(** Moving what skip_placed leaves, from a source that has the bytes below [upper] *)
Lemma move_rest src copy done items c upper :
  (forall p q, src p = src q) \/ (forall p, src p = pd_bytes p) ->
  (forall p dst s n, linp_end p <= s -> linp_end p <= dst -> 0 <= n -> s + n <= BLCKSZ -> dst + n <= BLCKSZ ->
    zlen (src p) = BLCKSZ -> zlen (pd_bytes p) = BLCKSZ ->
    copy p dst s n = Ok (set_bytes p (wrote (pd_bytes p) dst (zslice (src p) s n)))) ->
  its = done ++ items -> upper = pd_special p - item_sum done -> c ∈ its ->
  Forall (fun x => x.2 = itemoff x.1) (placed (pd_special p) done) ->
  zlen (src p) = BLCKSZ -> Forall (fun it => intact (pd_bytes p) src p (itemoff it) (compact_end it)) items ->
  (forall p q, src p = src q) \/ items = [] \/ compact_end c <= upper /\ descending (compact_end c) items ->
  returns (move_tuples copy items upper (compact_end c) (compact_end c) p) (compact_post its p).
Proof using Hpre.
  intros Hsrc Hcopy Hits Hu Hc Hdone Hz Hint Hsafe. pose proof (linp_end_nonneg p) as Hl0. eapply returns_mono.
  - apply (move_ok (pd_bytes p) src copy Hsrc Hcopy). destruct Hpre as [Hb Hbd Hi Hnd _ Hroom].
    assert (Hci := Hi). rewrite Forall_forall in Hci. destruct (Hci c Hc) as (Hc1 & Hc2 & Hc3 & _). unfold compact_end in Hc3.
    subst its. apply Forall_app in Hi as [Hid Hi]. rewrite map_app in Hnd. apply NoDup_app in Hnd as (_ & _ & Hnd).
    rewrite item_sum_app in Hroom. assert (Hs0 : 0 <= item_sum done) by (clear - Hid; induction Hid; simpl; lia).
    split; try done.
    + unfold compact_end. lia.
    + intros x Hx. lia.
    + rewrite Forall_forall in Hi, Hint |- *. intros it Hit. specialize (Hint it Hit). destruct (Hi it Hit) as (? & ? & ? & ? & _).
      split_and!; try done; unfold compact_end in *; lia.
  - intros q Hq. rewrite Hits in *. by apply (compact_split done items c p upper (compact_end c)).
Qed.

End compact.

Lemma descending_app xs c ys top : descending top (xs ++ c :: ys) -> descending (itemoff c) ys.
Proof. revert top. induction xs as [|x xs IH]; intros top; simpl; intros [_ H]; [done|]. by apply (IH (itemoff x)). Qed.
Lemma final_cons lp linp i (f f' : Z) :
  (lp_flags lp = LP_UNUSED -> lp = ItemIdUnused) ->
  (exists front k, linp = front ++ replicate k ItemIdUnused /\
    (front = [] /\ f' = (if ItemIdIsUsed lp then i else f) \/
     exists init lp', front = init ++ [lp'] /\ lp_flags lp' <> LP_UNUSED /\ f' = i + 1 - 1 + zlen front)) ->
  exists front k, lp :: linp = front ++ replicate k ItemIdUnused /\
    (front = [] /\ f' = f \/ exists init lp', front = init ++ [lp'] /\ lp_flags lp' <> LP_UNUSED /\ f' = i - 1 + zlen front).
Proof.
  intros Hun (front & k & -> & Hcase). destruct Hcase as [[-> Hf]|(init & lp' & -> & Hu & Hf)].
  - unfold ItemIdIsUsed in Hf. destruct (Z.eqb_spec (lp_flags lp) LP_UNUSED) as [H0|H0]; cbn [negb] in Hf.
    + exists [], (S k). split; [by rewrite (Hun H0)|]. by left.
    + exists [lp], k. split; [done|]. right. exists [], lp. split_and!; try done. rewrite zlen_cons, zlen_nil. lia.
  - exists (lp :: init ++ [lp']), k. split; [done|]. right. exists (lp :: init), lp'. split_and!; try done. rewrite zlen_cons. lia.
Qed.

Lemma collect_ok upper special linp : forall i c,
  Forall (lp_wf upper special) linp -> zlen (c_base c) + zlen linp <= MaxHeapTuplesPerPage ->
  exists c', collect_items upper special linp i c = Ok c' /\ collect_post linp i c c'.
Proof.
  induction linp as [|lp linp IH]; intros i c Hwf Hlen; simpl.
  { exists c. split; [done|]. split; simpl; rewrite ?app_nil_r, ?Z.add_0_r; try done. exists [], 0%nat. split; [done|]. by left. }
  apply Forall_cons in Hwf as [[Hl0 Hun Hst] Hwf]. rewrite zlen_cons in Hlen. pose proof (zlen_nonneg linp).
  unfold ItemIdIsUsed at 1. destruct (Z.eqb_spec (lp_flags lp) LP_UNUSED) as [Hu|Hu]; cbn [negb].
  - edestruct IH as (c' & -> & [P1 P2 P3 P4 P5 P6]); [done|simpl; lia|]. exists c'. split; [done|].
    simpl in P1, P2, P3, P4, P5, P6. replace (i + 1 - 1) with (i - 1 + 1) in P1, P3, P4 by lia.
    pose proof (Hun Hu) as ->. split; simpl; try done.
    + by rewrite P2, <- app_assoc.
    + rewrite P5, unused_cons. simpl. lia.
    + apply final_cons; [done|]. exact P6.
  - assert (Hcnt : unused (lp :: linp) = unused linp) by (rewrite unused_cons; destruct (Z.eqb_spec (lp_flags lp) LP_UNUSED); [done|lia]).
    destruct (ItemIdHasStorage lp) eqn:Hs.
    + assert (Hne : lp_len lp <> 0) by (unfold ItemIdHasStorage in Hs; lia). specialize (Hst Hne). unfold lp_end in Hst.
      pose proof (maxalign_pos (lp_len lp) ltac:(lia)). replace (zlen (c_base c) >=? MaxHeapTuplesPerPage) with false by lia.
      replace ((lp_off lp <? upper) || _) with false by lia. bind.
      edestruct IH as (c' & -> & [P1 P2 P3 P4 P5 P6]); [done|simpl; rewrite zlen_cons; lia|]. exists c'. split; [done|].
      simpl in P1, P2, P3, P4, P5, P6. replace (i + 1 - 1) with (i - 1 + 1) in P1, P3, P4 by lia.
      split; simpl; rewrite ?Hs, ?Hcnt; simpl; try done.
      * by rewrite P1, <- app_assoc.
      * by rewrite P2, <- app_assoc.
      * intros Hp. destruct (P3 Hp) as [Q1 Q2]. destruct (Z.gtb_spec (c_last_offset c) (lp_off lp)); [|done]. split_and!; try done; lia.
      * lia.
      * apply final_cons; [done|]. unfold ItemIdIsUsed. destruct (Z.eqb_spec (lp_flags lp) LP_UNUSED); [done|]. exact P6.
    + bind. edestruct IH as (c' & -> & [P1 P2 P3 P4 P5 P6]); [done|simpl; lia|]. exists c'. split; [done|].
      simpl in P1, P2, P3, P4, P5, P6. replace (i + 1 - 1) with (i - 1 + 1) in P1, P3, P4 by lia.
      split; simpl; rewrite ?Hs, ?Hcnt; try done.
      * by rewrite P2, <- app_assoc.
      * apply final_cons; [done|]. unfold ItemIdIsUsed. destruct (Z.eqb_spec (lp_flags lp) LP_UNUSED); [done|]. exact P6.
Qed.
_ _ _ _
Return exactly the opening lines of the listing above, ending with the line that has "in Hi, Hint".

**Final answer:**
(** Moving what skip_placed leaves, from a source that has the bytes below [upper] *)
Lemma move_rest src copy done items c upper :
  (forall p q, src p = src q) \/ (forall p, src p = pd_bytes p) ->
  (forall p dst s n, linp_end p <= s -> linp_end p <= dst -> 0 <= n -> s + n <= BLCKSZ -> dst + n <= BLCKSZ ->
    zlen (src p) = BLCKSZ -> zlen (pd_bytes p) = BLCKSZ ->
    copy p dst s n = Ok (set_bytes p (wrote (pd_bytes p) dst (zslice (src p) s n)))) ->
  its = done ++ items -> upper = pd_special p - item_sum done -> c ∈ its ->
  Forall (fun x => x.2 = itemoff x.1) (placed (pd_special p) done) ->
  zlen (src p) = BLCKSZ -> Forall (fun it => intact (pd_bytes p) src p (itemoff it) (compact_end it)) items ->
  (forall p q, src p = src q) \/ items = [] \/ compact_end c <= upper /\ descending (compact_end c) items ->
  returns (move_tuples copy items upper (compact_end c) (compact_end c) p) (compact_post its p).
Proof using Hpre.
  intros Hsrc Hcopy Hits Hu Hc Hdone Hz Hint Hsafe. pose proof (linp_end_nonneg p) as Hl0. eapply returns_mono.
  - apply (move_ok (pd_bytes p) src copy Hsrc Hcopy). destruct Hpre as [Hb Hbd Hi Hnd _ Hroom].
    assert (Hci := Hi). rewrite Forall_forall in Hci. destruct (Hci c Hc) as (Hc1 & Hc2 & Hc3 & _). unfold compact_end in Hc3.
    subst its. apply Forall_app in Hi as [Hid Hi]. rewrite map_app in Hnd. apply NoDup_app in Hnd as (_ & _ & Hnd).
    rewrite item_sum_app in Hroom. assert (Hs0 : 0 <= item_sum done) by (clear - Hid; induction Hid; simpl; lia).
    split; try done.
    + unfold compact_end. lia.
    + intros x Hx. lia.
    + rewrite Forall_forall in Hi, Hint |- *. intros it Hit. specialize (Hint it Hit). destruct (Hi it Hit) as (? & ? & ? & ? & _).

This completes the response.